* _Task requirements_
The expected answer is the set of lines in the data below between the line holding "(** The alternative" and the line holding "Definition setid_view (v", inclusive, written out exactly.

* _Records for processing_
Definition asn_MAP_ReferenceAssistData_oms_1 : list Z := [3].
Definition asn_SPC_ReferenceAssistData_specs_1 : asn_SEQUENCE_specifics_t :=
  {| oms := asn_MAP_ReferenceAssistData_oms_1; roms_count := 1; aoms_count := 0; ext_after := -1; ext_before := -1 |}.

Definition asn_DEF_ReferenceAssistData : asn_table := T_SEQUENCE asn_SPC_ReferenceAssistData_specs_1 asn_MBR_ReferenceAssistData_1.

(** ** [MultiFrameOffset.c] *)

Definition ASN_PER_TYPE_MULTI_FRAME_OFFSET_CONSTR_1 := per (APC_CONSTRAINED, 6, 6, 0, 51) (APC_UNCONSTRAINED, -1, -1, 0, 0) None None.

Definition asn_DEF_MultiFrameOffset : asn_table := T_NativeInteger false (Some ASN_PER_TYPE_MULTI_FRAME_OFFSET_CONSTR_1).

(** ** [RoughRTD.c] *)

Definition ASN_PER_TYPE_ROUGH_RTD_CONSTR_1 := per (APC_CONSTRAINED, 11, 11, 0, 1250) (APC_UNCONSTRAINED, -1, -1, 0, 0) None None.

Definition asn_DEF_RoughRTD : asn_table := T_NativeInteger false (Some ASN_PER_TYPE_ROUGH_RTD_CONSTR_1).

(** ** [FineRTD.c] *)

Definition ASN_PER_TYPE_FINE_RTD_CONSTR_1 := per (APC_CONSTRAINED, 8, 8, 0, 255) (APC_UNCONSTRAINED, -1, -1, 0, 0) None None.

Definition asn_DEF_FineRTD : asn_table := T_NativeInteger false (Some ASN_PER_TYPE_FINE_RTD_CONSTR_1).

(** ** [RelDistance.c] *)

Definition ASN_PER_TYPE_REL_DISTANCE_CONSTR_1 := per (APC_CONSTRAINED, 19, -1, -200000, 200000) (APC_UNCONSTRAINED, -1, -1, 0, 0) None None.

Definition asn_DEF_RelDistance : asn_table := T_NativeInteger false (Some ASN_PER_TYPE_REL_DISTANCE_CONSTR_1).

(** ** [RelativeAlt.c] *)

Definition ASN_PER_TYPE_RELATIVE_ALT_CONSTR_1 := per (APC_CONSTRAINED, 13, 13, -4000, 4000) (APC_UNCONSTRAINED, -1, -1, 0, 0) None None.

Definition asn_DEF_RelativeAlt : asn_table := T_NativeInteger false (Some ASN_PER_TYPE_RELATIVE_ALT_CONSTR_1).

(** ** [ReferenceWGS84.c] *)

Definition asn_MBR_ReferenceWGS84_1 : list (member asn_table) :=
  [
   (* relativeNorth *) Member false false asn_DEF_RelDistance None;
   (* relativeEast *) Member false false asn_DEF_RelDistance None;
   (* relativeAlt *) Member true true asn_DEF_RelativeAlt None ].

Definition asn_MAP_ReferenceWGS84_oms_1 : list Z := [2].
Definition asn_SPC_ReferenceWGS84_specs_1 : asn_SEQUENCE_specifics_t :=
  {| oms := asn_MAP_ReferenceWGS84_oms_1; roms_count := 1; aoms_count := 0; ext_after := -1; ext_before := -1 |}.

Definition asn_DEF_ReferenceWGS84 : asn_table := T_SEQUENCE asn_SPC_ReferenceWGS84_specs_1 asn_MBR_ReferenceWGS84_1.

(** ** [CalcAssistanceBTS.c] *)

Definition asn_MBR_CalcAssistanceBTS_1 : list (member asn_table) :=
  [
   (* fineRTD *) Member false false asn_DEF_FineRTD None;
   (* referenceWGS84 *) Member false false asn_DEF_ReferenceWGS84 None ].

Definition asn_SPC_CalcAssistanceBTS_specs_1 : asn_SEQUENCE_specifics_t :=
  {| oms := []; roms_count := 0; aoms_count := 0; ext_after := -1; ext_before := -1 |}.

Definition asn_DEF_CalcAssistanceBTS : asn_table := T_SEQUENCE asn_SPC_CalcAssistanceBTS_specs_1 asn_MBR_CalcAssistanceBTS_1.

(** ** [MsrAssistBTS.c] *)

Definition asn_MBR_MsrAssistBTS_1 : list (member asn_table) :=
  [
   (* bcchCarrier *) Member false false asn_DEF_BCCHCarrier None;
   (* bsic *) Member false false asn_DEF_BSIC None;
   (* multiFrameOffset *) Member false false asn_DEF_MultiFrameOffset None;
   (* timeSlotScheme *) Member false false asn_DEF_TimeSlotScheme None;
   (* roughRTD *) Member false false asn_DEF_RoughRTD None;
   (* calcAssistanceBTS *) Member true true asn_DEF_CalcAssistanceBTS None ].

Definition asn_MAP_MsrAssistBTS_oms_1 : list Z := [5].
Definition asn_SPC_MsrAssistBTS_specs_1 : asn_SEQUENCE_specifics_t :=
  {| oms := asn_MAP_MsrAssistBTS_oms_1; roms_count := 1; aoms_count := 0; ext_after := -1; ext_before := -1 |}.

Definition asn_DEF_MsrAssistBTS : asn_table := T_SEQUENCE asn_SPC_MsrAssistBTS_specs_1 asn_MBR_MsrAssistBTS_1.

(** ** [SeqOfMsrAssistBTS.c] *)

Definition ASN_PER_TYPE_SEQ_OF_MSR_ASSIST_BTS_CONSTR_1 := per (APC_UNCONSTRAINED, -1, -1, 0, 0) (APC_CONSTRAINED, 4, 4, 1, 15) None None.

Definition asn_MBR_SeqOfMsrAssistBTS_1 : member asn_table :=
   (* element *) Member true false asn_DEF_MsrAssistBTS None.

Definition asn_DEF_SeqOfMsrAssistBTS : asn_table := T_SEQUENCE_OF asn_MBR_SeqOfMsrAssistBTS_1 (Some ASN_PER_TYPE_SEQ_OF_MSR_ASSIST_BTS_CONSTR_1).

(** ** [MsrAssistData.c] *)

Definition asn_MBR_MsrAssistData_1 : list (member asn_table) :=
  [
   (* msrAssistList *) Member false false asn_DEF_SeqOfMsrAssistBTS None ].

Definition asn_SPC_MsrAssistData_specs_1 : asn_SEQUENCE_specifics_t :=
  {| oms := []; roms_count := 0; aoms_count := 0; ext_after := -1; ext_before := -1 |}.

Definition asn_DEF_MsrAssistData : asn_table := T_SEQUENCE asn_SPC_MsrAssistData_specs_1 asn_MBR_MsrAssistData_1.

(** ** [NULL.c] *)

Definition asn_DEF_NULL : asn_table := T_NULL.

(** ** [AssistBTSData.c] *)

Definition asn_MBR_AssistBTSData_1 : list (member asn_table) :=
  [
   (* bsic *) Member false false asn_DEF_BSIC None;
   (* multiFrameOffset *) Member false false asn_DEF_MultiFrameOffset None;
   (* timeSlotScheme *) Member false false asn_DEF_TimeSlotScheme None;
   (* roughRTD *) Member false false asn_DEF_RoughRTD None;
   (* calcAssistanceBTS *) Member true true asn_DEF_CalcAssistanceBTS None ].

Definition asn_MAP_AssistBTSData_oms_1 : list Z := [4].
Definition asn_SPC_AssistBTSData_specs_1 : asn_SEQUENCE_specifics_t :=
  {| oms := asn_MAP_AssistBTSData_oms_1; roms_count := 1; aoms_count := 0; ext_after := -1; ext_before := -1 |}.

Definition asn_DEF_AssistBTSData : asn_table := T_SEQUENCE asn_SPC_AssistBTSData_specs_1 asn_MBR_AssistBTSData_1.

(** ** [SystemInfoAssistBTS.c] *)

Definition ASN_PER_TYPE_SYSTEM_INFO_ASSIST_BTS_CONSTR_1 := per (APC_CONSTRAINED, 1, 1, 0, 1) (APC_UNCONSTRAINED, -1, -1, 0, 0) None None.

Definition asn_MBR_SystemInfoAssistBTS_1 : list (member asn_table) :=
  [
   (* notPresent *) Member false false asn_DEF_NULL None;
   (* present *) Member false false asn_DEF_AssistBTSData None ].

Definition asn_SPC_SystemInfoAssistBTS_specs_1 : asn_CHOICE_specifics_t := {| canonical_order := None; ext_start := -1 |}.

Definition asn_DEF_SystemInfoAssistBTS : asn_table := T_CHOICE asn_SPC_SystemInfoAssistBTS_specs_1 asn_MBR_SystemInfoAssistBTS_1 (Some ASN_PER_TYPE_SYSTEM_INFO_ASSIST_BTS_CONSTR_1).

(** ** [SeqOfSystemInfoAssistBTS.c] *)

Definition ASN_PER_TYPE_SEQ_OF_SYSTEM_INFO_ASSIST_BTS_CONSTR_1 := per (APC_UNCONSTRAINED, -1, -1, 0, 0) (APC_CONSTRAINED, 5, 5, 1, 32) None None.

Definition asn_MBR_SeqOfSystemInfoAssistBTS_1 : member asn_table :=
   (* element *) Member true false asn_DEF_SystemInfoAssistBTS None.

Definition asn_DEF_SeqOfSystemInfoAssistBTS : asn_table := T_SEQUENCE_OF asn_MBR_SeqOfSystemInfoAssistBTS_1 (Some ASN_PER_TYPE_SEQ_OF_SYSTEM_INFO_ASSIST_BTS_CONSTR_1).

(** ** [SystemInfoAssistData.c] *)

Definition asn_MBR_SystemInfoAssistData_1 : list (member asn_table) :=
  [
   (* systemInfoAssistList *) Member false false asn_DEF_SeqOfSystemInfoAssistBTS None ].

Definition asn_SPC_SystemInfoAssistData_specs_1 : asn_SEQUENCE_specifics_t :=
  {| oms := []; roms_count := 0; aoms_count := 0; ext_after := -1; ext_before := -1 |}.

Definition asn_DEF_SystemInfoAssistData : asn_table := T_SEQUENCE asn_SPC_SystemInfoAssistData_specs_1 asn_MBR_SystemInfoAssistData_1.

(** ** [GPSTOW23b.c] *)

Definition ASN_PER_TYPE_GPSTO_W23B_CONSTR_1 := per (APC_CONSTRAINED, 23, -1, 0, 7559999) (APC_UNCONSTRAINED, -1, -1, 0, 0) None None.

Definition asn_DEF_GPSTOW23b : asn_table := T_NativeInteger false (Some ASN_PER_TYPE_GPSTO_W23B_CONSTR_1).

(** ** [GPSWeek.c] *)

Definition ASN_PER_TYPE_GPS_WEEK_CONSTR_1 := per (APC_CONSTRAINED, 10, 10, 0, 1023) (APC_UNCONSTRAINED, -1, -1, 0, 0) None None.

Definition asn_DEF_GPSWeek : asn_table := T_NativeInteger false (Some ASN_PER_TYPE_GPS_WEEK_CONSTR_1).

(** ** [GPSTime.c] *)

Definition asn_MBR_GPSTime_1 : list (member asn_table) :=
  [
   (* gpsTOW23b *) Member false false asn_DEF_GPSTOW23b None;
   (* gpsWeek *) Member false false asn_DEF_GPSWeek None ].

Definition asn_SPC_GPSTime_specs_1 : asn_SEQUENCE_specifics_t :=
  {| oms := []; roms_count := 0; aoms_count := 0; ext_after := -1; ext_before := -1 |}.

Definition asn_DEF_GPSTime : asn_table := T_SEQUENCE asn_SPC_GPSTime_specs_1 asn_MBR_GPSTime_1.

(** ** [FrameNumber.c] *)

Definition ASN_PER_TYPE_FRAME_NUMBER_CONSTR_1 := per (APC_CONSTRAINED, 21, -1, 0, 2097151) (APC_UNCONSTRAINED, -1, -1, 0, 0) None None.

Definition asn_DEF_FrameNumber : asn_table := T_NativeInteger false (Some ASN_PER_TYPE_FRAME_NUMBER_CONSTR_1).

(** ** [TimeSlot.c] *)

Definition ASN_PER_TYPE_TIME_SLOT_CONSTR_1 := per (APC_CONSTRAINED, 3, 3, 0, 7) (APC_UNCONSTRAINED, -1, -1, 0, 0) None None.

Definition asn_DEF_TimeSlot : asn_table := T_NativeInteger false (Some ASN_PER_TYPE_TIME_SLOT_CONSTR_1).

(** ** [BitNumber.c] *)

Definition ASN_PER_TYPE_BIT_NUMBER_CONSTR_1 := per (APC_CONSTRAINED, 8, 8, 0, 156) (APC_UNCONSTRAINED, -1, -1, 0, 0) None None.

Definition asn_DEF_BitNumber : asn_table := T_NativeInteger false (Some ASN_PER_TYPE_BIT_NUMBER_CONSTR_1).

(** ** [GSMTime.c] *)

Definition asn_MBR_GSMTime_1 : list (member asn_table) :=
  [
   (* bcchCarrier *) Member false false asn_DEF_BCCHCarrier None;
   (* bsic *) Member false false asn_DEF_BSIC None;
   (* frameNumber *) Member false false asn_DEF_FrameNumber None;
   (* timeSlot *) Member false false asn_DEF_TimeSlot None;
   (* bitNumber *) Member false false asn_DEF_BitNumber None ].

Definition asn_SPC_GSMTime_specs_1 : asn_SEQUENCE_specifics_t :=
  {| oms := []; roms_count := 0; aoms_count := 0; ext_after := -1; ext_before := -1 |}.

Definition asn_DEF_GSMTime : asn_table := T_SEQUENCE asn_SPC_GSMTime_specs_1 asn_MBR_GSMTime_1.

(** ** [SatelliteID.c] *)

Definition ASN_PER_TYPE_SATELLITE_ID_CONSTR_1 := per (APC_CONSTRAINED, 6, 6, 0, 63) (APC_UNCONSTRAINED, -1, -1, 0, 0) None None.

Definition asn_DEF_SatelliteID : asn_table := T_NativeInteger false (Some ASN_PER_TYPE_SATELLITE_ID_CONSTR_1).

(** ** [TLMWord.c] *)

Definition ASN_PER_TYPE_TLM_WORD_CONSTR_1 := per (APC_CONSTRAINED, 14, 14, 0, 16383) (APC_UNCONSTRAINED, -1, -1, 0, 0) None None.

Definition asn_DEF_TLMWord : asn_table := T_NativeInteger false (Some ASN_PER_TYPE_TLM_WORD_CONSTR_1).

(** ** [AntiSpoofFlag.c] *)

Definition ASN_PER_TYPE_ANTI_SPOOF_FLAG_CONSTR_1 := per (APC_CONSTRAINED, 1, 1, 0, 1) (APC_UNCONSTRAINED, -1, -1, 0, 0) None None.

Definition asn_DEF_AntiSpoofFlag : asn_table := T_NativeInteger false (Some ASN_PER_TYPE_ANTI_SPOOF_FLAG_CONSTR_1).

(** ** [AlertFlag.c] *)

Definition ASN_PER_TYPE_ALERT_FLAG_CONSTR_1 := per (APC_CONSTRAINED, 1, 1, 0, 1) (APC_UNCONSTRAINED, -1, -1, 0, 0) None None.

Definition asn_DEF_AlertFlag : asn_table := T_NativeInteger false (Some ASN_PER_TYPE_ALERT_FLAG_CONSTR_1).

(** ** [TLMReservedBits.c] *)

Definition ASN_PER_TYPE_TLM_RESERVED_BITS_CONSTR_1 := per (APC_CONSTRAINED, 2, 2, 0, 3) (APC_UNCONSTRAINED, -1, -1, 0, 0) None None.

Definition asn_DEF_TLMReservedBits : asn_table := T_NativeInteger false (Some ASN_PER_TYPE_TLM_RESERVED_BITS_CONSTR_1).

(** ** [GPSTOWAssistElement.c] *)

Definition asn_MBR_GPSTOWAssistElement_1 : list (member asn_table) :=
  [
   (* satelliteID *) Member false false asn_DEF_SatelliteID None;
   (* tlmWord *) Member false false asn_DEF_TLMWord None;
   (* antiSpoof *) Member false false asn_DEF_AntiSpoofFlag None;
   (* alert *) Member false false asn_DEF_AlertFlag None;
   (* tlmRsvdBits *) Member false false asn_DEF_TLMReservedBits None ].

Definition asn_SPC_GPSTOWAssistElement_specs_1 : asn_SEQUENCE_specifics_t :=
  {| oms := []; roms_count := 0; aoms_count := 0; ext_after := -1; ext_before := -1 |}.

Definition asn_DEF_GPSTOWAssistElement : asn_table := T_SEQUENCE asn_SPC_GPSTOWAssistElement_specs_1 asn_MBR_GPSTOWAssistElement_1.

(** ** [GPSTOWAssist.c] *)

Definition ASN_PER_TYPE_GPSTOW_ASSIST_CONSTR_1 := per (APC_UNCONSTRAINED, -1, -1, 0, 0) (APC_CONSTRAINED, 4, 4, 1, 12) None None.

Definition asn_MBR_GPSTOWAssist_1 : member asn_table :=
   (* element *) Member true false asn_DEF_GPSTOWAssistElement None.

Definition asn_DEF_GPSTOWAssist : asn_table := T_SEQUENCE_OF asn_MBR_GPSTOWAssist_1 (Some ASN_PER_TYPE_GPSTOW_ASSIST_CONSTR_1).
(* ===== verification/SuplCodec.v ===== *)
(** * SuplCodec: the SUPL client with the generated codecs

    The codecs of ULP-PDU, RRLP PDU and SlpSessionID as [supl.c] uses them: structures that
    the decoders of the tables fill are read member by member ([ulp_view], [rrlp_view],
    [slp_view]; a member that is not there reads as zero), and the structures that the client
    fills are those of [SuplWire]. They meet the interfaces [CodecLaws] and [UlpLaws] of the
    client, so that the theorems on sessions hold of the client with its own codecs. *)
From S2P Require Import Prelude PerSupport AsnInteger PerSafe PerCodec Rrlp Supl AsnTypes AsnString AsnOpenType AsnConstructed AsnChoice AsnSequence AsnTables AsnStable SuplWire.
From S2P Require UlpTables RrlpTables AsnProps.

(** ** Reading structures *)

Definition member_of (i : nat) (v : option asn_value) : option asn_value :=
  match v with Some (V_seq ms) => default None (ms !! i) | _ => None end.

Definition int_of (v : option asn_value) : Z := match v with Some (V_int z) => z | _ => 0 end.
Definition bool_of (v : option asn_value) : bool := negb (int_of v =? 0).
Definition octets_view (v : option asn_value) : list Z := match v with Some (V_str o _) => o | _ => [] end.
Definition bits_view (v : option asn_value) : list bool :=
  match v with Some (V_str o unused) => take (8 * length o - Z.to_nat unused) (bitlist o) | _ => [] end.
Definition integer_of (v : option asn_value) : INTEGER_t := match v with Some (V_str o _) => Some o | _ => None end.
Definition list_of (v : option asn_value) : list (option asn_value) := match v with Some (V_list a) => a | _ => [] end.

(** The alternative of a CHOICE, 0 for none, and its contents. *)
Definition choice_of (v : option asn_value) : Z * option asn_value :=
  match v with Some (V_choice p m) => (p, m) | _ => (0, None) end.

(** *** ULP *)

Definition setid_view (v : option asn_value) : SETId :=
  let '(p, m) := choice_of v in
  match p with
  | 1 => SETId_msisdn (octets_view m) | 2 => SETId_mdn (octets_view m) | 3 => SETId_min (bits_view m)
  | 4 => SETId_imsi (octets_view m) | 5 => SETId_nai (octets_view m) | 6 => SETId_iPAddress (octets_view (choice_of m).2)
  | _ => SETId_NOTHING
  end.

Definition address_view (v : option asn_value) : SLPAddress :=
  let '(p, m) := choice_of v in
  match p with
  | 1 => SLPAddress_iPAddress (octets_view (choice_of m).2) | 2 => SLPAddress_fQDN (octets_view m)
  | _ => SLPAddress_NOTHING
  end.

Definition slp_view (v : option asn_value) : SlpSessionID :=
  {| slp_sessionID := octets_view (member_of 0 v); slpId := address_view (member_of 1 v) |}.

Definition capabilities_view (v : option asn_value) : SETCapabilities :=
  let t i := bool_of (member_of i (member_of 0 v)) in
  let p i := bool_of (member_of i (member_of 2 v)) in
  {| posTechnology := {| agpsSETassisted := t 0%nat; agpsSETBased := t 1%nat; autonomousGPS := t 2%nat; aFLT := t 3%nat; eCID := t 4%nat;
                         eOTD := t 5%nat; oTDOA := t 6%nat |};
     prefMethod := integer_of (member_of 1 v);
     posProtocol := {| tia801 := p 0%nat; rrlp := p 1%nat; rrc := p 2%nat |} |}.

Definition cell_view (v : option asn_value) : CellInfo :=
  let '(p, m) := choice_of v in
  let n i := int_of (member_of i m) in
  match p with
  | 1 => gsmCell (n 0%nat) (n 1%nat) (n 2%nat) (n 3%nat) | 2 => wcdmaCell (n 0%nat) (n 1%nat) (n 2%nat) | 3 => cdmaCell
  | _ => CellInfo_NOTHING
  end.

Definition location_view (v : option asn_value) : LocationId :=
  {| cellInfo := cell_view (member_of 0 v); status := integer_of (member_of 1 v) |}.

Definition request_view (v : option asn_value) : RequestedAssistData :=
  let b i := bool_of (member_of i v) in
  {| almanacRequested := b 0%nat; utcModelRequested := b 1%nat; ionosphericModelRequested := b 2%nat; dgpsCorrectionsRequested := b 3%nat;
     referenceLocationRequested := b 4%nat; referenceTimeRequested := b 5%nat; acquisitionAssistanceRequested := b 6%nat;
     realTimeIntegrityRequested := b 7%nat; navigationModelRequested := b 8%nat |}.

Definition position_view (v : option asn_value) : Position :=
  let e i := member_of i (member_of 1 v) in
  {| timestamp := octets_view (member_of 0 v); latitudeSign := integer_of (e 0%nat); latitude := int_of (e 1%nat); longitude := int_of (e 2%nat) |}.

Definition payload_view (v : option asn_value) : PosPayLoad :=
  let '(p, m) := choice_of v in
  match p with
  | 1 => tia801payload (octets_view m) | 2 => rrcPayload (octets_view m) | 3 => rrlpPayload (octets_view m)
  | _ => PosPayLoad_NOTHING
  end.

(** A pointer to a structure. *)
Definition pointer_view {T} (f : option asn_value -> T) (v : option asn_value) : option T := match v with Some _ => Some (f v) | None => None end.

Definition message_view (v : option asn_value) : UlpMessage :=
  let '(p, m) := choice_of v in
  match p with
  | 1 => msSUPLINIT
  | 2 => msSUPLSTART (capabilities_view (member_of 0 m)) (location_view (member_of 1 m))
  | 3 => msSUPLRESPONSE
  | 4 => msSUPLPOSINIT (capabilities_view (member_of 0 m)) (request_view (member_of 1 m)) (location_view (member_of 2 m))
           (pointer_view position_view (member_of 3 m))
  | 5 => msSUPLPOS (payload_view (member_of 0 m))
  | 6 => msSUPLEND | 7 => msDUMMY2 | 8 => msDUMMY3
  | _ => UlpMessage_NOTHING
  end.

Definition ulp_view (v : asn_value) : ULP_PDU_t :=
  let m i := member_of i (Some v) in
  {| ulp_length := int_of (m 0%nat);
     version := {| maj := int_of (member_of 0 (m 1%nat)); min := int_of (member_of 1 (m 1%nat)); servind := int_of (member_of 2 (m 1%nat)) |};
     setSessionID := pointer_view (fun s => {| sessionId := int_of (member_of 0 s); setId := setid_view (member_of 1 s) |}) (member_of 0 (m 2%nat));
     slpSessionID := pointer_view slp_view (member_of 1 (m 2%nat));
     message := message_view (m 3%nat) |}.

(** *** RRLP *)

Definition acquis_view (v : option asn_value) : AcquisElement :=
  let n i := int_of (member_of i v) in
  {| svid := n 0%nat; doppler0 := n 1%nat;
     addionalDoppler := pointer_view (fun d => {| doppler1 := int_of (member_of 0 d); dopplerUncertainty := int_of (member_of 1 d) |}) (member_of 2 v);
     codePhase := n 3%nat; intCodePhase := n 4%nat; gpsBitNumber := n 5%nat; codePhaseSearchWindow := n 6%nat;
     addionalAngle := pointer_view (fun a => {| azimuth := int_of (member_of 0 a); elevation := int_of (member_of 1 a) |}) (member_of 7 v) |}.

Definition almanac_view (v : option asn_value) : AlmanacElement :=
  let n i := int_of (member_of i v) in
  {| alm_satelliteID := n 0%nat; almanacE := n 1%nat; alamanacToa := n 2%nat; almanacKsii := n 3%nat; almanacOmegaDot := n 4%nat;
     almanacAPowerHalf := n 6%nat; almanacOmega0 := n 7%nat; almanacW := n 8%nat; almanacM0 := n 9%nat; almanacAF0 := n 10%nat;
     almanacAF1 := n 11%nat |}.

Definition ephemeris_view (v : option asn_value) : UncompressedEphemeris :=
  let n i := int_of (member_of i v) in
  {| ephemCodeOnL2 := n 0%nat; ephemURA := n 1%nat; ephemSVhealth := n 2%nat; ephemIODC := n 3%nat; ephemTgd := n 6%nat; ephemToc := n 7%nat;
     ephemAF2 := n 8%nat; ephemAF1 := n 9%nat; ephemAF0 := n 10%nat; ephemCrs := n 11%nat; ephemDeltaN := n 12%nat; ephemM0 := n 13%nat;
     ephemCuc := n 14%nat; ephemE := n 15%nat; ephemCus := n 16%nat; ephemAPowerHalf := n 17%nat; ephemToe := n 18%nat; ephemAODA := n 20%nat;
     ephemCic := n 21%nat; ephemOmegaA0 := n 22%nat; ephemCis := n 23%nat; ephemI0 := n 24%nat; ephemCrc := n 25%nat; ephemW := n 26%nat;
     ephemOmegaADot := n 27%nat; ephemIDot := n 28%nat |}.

* _Reply_
(** The alternative of a CHOICE, 0 for none, and its contents. *)
Definition choice_of (v : option asn_value) : Z * option asn_value :=
  match v with Some (V_choice p m) => (p, m) | _ => (0, None) end.

(** *** ULP *)

Definition setid_view (v : option asn_value) : SETId :=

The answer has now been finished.